Ou alors, c'est au moins sportif. Parce que tu vas avoir besoin de certaines antennes spéciales pour avoir du réseau en l'air.

43:49Urban Maeder

D'un point de vue sécuritaire, c'est juste bête si on perd le réseau mobile et qu'on ne peut plus se joindre au pire moment. Et je pense que personne ne veut ça. Ça veut dire que, par conséquent, on garde

44:00Lucian Haas

Flam a tout à fait sa raison de ton point de vue.

44:03Urban Maeder

Oui, et Funhead ainsi que tous les systèmes qui existent là-dehors.

44:09Lucian Haas

Super. Urban, merci pour ton récit sur Flam. L'histoire et la technique qui se cachent derrière. Et je te souhaite encore beaucoup de succès avec ton entreprise. Merci beaucoup, c'était un plaisir et avec plaisir pour une prochaine fois. Avec grand plaisir.

44:29Lucian Haas

C'était l'épisode n° 133 de Podz-Glidz avec Urban Mäder. Vous trouverez les notes de cet épisode avec quelques liens complémentaires sur le Gleitschirm-Blog Lu-Glidz. Si vous voulez écouter plus d'épisodes comme celui-ci, vous pouvez vous abonner à Podz-Glidz non seulement sur le podcast, mais aussi comme jobcatcher de votre choix. Vous pouvez également soutenir financièrement mon travail en tant que contributeur.
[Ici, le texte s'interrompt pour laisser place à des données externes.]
(** * Picovoice screening questions: rain_probability.c and most_freq_words.c

    A shallow embedding of the two C programs of the repository and the
    properties their specification states about them.

    - [Rain]  embeds [prob_mass_func] and [prob_rain_more_than_n]
      (rain_probability.c).  Array accesses go through bounds-checked loads
      and stores, so an access outside the array is a [Fault] naming the
      access.  The arithmetic on C [float]s is a parameter of the model (the
      class [Arith]): every statement that is decided by the control flow and
      the indices holds for any arithmetic, among them IEEE binary32 itself;
      the statements about exact probabilities are proved for arithmetic that
      obeys the ring laws, such as the rationals.
    - [Words] embeds [djb2_hash], [add_word], [compare_by_frequency],
      [find_frequent_words] and the argument check of [main]
      (most_freq_words.c). *)

From Stdlib Require Import ZArith QArith Qcanon Ring Lia.
From Stdlib Require Import Floats.SpecFloat.
From Stdlib Require Import Ascii String Sorted.
From stdpp Require Import base option list strings.

#[local] Open Scope nat_scope.

(** ** Results of code that can leave the defined behaviour of C

    A computation returns a value or stops at a fault: an access outside an
    array, an overflow of a signed integer, a use of an indeterminate value.
    The type of faults is a parameter; each program has its own. *)

Inductive result (E A : Type) : Type :=
| Ok (a : A)
| Fault (e : E).
Arguments Ok {E A} a.
Arguments Fault {E A} e.

Definition bind {E A B} (r : result E A) (k : A -> result E B) : result E B :=
  match r with
  | Ok a => k a
  | Fault e => Fault e
  end.

Notation "x <- r ;; k" := (bind r (fun x => k))
  (at level 100, r at next level, right associativity, only parsing).

(** [for_loop idx body s] runs [body i] for the indices [idx] in order,
    threading the state and stopping at the first fault. *)
Fixpoint for_loop {E S} (idx : list nat) (body : nat -> S -> result E S) (s : S)
  : result E S :=
  match idx with
  | [] => Ok s
  | i :: idx' => s' <- body i s;; for_loop idx' body s'
  end.

(** * rain_probability.c *)

Module Rain.

(** The two arrays of rain_probability.c; a fault names the array and the
    index of the access that left it. *)
Inductive fault : Type :=
| P_out_of_bounds (i : nat)
| Pmf_out_of_bounds (i : nat).

(** The operations the code applies to [float]s.  [zero] and [one] are the
    values of the literals [0.0], [1.0] and of the [int] constant [1] in
    [1 - p[i]] after their conversion to [float]. *)
Class Arith (F : Type) : Type := {
  zero : F;
  one : F;
  add : F -> F -> F;
  sub : F -> F -> F;
  mul : F -> F -> F
}.

Definition DAYSPERYEAR : nat := 365.

Section Code.
Context {F : Type} `{Arith F}.

(** [p[i]]: a read of the caller's array of probabilities. *)
Definition load_p (p : list F) (i : nat) : result fault F :=
  match p !! i with
  | Some x => Ok x
  | None => Fault (P_out_of_bounds i)
  end.

(** [pmf[i]] as an rvalue. *)
Definition load (pmf : list F) (i : nat) : result fault F :=
  match pmf !! i with
  | Some x => Ok x
  | None => Fault (Pmf_out_of_bounds i)
  end.

(** [pmf[i] = x]. *)
Definition store (pmf : list F) (i : nat) (x : F) : result fault (list F) :=
  if decide (i < length pmf) then Ok (<[i := x]> pmf)
  else Fault (Pmf_out_of_bounds i).

(** Line 50, the body of the loop over [j]:
    [pmf[j] = p[i] * pmf[j-1] + (1 - p[i]) * pmf[j]]. *)
Definition convolve_at (p : list F) (i j : nat) (pmf : list F)
  : result fault (list F) :=
  pi <- load_p p i;;
  a <- load pmf (j - 1);;
  pi' <- load_p p i;;
  b <- load pmf j;;
  store pmf j (add (mul pi a) (mul (sub one pi') b)).

(** Lines 48-52, the body of the loop over [i]. *)
Definition fold_day (p : list F) (i : nat) (pmf : list F)
  : result fault (list F) :=
  pi <- load_p p i;;
  a <- load pmf (i - 1);;
  pmf <- store pmf i (mul pi a);;
  (* for (int j = i - 1; j > 0; j--) *)
  pmf <- for_loop (rev (seq 1 (i - 1))) (convolve_at p i) pmf;;
  pi <- load_p p i;;
  a <- load pmf 0;;
  store pmf 0 (mul (sub one pi) a).

(** Lines 44-54.  The loop runs [i] from 1 to [DAYSPERYEAR] inclusive. *)
Definition prob_mass_func (p pmf : list F) : result fault (list F) :=
  pmf <- store pmf 0 one;;
  for_loop (seq 1 DAYSPERYEAR) (fold_day p) pmf.

(** Lines 62-65: [float pmf[DAYSPERYEAR + 1]] and the loop that zeroes it.
    The array starts with indeterminate contents, here [junk]. *)
Definition zero_pmf (junk : list F) : result fault (list F) :=
  for_loop (seq 0 (DAYSPERYEAR + 1)) (fun i pmf => store pmf i zero) junk.

(** Lines 71-74: [probability += pmf[k]] for [k = n + 1 .. DAYSPERYEAR]. *)
Definition tail_sum (pmf : list F) (n : nat) : result fault F :=
  for_loop (seq (n + 1) (DAYSPERYEAR - n))
    (fun k probability => x <- load pmf k;; Ok (add probability x)) zero.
Vous êtes libre de choisir le montant que vous souhaitez donner. À titre d'information, une contribution courante est de 60 euros par an, soit environ 5 euros par mois. Mais peu importe ce que vous donnez, chaque montant contribue à ce que Podz-Glidz et Lu-Glidz puissent continuer à fonctionner et à évoluer au service de la scène du parapente à l'avenir. Je vous en remercie.

45:14Lucian Haas

Toutes les informations sur la manière dont votre contribution me parvient se trouvent sur le site de mon blog parapente www.Lu-Glidz.blogspot.com. Vous y trouverez le menu « Fördern ». Lu-Glidz s'écrit L U moins G L I D Z. À la prochaine. Ne tombez pas du ciel. Ciao.